Speech recognition technology is very useful in automation which not only gives you hands free control over devices but also adds security to the system. Apart from making voice controlled gadgets, speech recognition also provides significant help to people suffering from various disabilities.
In previous projects we built Arduino based Text to Speech (TTS) Converter and voice controlled lights. Now in this project, we are going to use machine learning to train a speech recognition model using Edge Impulse Studio with three commands i.e. ‘LIGHT ON’, ‘LIGHT OFF’, and ‘NOISE’. Edge Impulse is an online machine learning platform that enables developers to create the next generation of intelligent device solutions with embedded Machine Learning. We used Edge impulse studio previously to differentiate cough and noise sounds.
Components Required
Hardware
- Arduino 33 BLE Sense
- LED
- Jumper Wires
Software
- Edge Impulse Studio
- Arduino IDE
We have covered a detailed tutorial on Arduino 33 BLE Sense.
Circuit Diagram
Circuit Diagram for this voice recognition using Arduino is given below. Fritzing part for Arduino 33 BLE was not available, so I used Arduino Nano as both have the same pinout.
The Positive lead of LED is connected to digital pin 5 of Arduino 33 BLE sense and Negative lead is connected to the GND pin of Arduino.
Creating the Dataset for Arduino Speech Recognition
Here Edge Impulse Studio is used to train our Speech Recognition model. Training a model on Edge Impulse Studio is similar to training machine learning models on other machine learning frameworks. For training, a machine learning model's first step is to collect a dataset that has the samples of data that we would like to be able to recognize.
As our goal is to control an LED with our voice command, we will need to collect voice samples for all the commands and noise so that it can distinguish between voice commands and other Noises.

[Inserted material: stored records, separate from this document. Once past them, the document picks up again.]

(* ===================================================================== *)
(** * Part I, continued: the helpers around the loop                       *)
(* ===================================================================== *)

(** ** [click_save_draft] *)

(** The answers of the page during one call: the three ways to find the
    button, each with its count and its click. *)
Record SaveDraftPage := {
  role_button_count : Outcome nat;   (* [role_btn.count()] *)
  role_button_click : Outcome unit;  (* [role_btn.click(timeout=3000)] *)
  container_count : Outcome nat;     (* the [div[role=none]] with the text *)
  container_click : Outcome unit;
  text_node_count : Outcome nat;     (* the [span] with exactly the text *)
  clickable_count : Outcome nat;     (* its nearest [div[role=none]] ancestor *)
  clickable_click : Outcome unit;
}.

(** The body of the [try] block. *)
Definition save_draft_steps (pg : SaveDraftPage) : Outcome bool :=
  n1 ← role_button_count pg;
  if (0 <? n1)%nat then _ ← role_button_click pg; Ret true
  else
    n2 ← container_count pg;
    if (0 <? n2)%nat then _ ← container_click pg; Ret true
    else
      n3 ← text_node_count pg;
      if (0 <? n3)%nat then
        n4 ← clickable_count pg;
        if (0 <? n4)%nat then _ ← clickable_click pg; Ret true
        else Ret false
      else Ret false.

Definition click_save_draft (pg : SaveDraftPage) : bool :=
  match save_draft_steps pg with
  | Ret b => b
  | Raise _ => false
  end.

(** ** [upload_photo] *)

Record UploadPage := {
  file_input_count : Outcome nat;    (* [file_input.count()] *)
  set_input_files : Outcome unit;    (* [file_input.set_input_files(...)] *)
  add_button_count : Outcome nat;    (* [add_btn.count()] *)
  choose_file : Outcome unit;
    (* the click under [expect_file_chooser] and [set_files] on the chooser *)
  remove_button_wait : Outcome unit;
    (* [wait_for(timeout=12000)] on the control that removes the photo *)
}.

We will create a dataset with three classes “LED ON”, “LED OFF” and “noise”. To create a dataset, create an Edge Impulse account, verify your account and then start a new project. You can load the samples by using your mobile, your Arduino board or you can import a dataset into your edge impulse account. The easiest way to load the samples into your account is by using your mobile phone. For that connect the mobile with Edge Impulse.
To connect Mobile phone click on ‘Devices’ and then click on ‘Connect a New Device’.

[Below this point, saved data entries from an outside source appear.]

(** * Product-List-Embedding: indexing pipeline, retrieval and fusion

    A shallow embedding of [firestore_vector_db.py], [jina_clip_embedding.py],
    [multimodal_rag_system.py], and of the environment check of [utils.py]
    and the search endpoints of [server.py].

    - Python floats are IEEE-754 binary64 numbers: Rocq's primitive floats.
    - Python dicts with string keys are [gmap string value]; the insertion
      ordered dict used for the fusion merge is an association list.
    - Exceptions are an explicit [outcome]; a [try]/[except] is [catch].
    - Firestore, the embedding model and the network are external: they are
      records of functions (what a call answers, or that it raises).
    - What the Python source leaves to the platform under it ([pow] of the
      C library, the summation inside [numpy.dot], the order in which the
      interpreter's sort leaves keys that [<] does not order) is a class
      [platform]: every fact below holds for whatever the platform does. *)

From Stdlib Require Import ZArith List Floats Sorted Permutation Lia.
From stdpp Require Import gmap strings list fin_maps infinite.

Open Scope string_scope.

(** ** Python values *)

(** The values of a Firestore document or of a search hit that the model
    covers: null, a string, a double, a vector.  [VVec] is a sequence of
    floats: the Firestore [Vector] that [to_dict()] returns for a vector
    field, and also the Python list that [search_multimodal] computes (both
    are sequences: same truth value, same [zip], same [list(..)], neither is
    hashable).  They differ under [<] only, which the code applies to
    document fields alone: there a [VVec] is a [Vector]. *)
Inductive value :=
| VNone
| VStr (s : string)
| VNum (x : float)
| VVec (v : list float).

Abbreviation dict := (gmap string value).

(** [d.get(k)]: [None] when the key is missing. *)
Definition get (d : dict) (k : string) : value := default VNone (d !! k).

(** [d.get(k, [])]. *)
Definition get_or_empty (d : dict) (k : string) : value := default (VVec []) (d !! k).

(** Truth value of a Python object ([if x:]). *)
Definition truthy (v : value) : bool :=
  match v with
  | VNone => false
  | VStr s => negb (String.eqb s "")
  | VNum x => negb (PrimFloat.eqb x 0)
  | VVec [] => false
  | VVec (_ :: _) => true
  end.

(** Truth value of an [Optional[List[float]]]. *)
Definition nonempty (o : option (list float)) : bool :=
  match o with
  | Some (_ :: _) => true
  | _ => false
  end.

(** ** Exceptions *)

Inductive exn :=
| KeyError
| TypeError
| ValueError
| ZeroDivisionError
| ProviderError
| NetworkError
| DecodeError
| StoreError
| NotFound.

Inductive outcome (A : Type) :=
| Ok (a : A)
| Raise (e : exn).
Arguments Ok {A} a.
Arguments Raise {A} e.

#[global] Instance outcome_bind : MBind outcome := fun A B f m =>
  match m with
  | Ok a => f a
  | Raise e => Raise e
  end.

(** [try: m  except: h]. *)
Definition catch {A} (m : outcome A) (h : exn -> outcome A) : outcome A :=
  match m with
  | Ok a => Ok a
  | Raise e => h e
  end.

Definition is_ok {A} (m : outcome A) : bool :=
  match m with
  | Ok _ => true
  | Raise _ => false
  end.

(** The list a call returned ([[]] when it raised). *)
Definition returned {A} (m : outcome (list A)) : list A :=
  match m with
  | Ok l => l
  | Raise _ => []
  end.

Fixpoint mapM {A B} (f : A -> outcome B) (l : list A) : outcome (list B) :=
  match l with
  | [] => Ok []
  | x :: l' => y ← f x; ys ← mapM f l'; Ok (y :: ys)
  end.

(** ** The platform

    Three results are not determined by the Python source:
    - [pow_half x] is [pow(x, 0.5)] of the C library, which CPython calls
      for [x ** 0.5]; it need not be the correctly rounded square root;
    - [blas_sum] is the summation inside [numpy.dot]: BLAS chooses how the
      additions are grouped;
    - [nan_order keys] are the choices of the interpreter's sort when a NaN
      is among the [keys]: [<] does not order such keys, and the result
      depends on which comparisons the sort happens to make.
    Nothing is assumed about any of them. *)
Class platform := {
  pow_half : float -> float;
  blas_sum : list float -> float;
  nan_order : list value -> list nat;
}.

(** ** Float arithmetic on sequences *)

(** [zip(a, b)] stops at the end of the shorter sequence. *)
Fixpoint zip {A B} (a : list A) (b : list B) : list (A * B) :=
  match a, b with
  | x :: a', y :: b' => (x, y) :: zip a' b'
  | _, _ => []
  end.

(** [sum(..)]: starts from 0 and adds from the left. *)
Definition fsum (l : list float) : float := fold_left PrimFloat.add l 0%float.

(** [np.dot] of two one-dimensional arrays of the same length: the products
    of the components, each a binary64 number, summed by the library. *)
Definition np_dot `{platform} (a b : list float) : float :=
  blas_sum (map (fun p => PrimFloat.mul (fst p) (snd p)) (zip a b)).

(** [calculate_dot_product_score]: [np.dot] raises [ValueError] on shapes
    that are not aligned, which the method turns into [0.0]. *)
Definition calculate_dot_product_score `{platform} (vec1 vec2 : list float) : float :=
  let dot_product :=
    if Nat.eqb (length vec1) (length vec2) then Ok (np_dot vec1 vec2)
    else Raise ValueError in
  match dot_product with
  | Ok d => d
  | Raise _ => 0%float
  end.

(** [iv ** 0.5] for a float [iv] that is not negative, as CPython's
    [float_pow] computes it: NaN, the infinities, zero and one are answered
    by the interpreter, any other base is handed to the C library.  (A
    negative base would give a complex number; the bases here are sums of
    squares, which are never negative: [fsum_squares_not_negative].) *)
Definition float_pow_half `{platform} (iv : float) : float :=
  if PrimFloat.is_nan iv then iv
  else if PrimFloat.is_infinity iv then PrimFloat.abs iv
  else if PrimFloat.is_zero iv then 0%float
  else if PrimFloat.eqb iv 1 then 1%float
  else pow_half iv.

(** The local function [cosine_similarity] of [search_multimodal].  A float
    is falsy exactly when it equals zero ([is_zero], true of [0.0] and of
    [-0.0]); Python's float division raises on a zero divisor. *)
Definition cosine_similarity `{platform} (a b : list float) : outcome float :=
  let dot := fsum (map (fun p => PrimFloat.mul (fst p) (snd p)) (zip a b)) in
  let norm_a := float_pow_half (fsum (map (fun x => PrimFloat.mul x x) a)) in
  let norm_b := float_pow_half (fsum (map (fun y => PrimFloat.mul y y) b)) in
  if negb (is_zero norm_a) && negb (is_zero norm_b) then
    let d := PrimFloat.mul norm_a norm_b in
    if is_zero d then Raise ZeroDivisionError else Ok (PrimFloat.div dot d)
  else Ok 0%float.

Now in the next window click on ‘Use your Mobile Phone’, and a QR code will appear. Scan the QR code with your Mobile Phone or enter the URL given on QR code.
This will connect your phone with Edge Impulse studio.
With your phone connected with Edge Impulse Studio, you can now load your samples. To load the samples click on ‘Data acquisition’. Now on the Data acquisition page enter the label name, select the microphone as a sensor, and enter the sample length. Click on ‘Start sampling’, your device will capture a 2 Sec sample. Record a total of 10 to 12 voice samples in different conditions.
After uploading the samples for the first class now set the change the label and collect the samples for ‘light off’ and ‘noise’ class.
These samples are for Training the module, in the next steps, we will collect the Test Data. Test data should be at least 30% of training data, so collect the 4 samples of ‘noise’ and 4 to 5 samples for ‘light on’ and ‘light off’.
Training the Model
As our dataset is ready, now we can create an impulse for the data. For that go to ‘Create impulse’ page. Change the default settings of a 1000 ms Window size to 1200ms and 500 ms Window increase to 50ms. This means our data will be processed 1.2 s at a time, starting each 58ms.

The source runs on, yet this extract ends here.